UDRP decisions are not entitled to extremely deferential review

In Dluhos v Strassberg, the US Court of Appeals for the Third Circuit has held that a domain name dispute first decided under the Uniform Domain Name Dispute Resolution Policy (UDRP) should be considered de novo under the Anti-cybersquatting Consumer Protection Act (ACPA) if one of the parties chooses to bring the issue to a federal court. This is because as non-binding, private covenants, UDRP proceedings do not amount to arbitration under the Federal Arbitration Act (FAA) and therefore are not entitled to extremely deferential review.

Anna Strassberg, the widow of well-known acting coach Lee Strassberg, initiated UDRP proceedings against Eric Dluhos, claiming that his registration of the domain name 'leestrassberg.com' infringed the Strassberg estate trademarks. Dluhos responded by (i) contesting the National Arbitration Forum's (NAF) jurisdiction, and (ii) challenging the constitutionality of the proceedings in federal court.

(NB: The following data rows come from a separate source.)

(** * Green AI Orchestrator: scoring, decision rules, history and monitors

    A shallow embedding of the decision pipeline of the orchestrator
    ([src/orchestrator/models.py], [scoring.py], [decision_engine.py]) and of
    the monitor layer it consumes ([src/monitors/*.py]), followed by the
    properties of that code.

    Number model.  A Python [float] is modelled by an exact rational ([Q]);
    equality of floats is equality of rationals ([==]).  The one irrational
    operation of the code, [x ** 0.5] in [calculate_confidence], is the real
    square root, so a confidence is a real number ([R]).  Rounding of binary
    floating point is not modelled there.  The checks of the weights of a
    configuration, which compare a sum of floats with a tolerance, are
    modelled on binary64 floats instead ([Float64]), and the readings that
    [validate_monitor_data] looks at include the infinities and NaN.  A
    Python [int] is a [Z] or, for a length or a count, a [nat].

    Dictionaries are finite maps ([gmap string _]); a raised exception is the
    [Raise] case of [result]. *)

From Stdlib Require Import QArith Qabs Qminmax Qround Qreals Reals Lra Lqa ZArith Lia.
From Stdlib Require PrimFloat.
From stdpp Require Import gmap strings list fin_maps.

Set Warnings "-register-all".

Open Scope Q_scope.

The UDRP proceedings were suspended in light of the pending federal lawsuit, but the US District Court for the District of New Jersey dismissed Dluhos's complaint on technical grounds. Consequently, the NAF panel lifted its temporary stay and issued a decision directing Dluhos to transfer 'leestrassberg.com' to the Strassberg estate. Dluhos filed an amended complaint with the federal court.

The district court dismissed Dluhos's constitutional claims and upheld the NAF decision, ordering the transfer of the disputed domain name. It reasoned that the NAF decision was entitled to an extremely deferential standard of review because UDRP proceedings fall under the umbrella of the FAA. Dluhos appealed.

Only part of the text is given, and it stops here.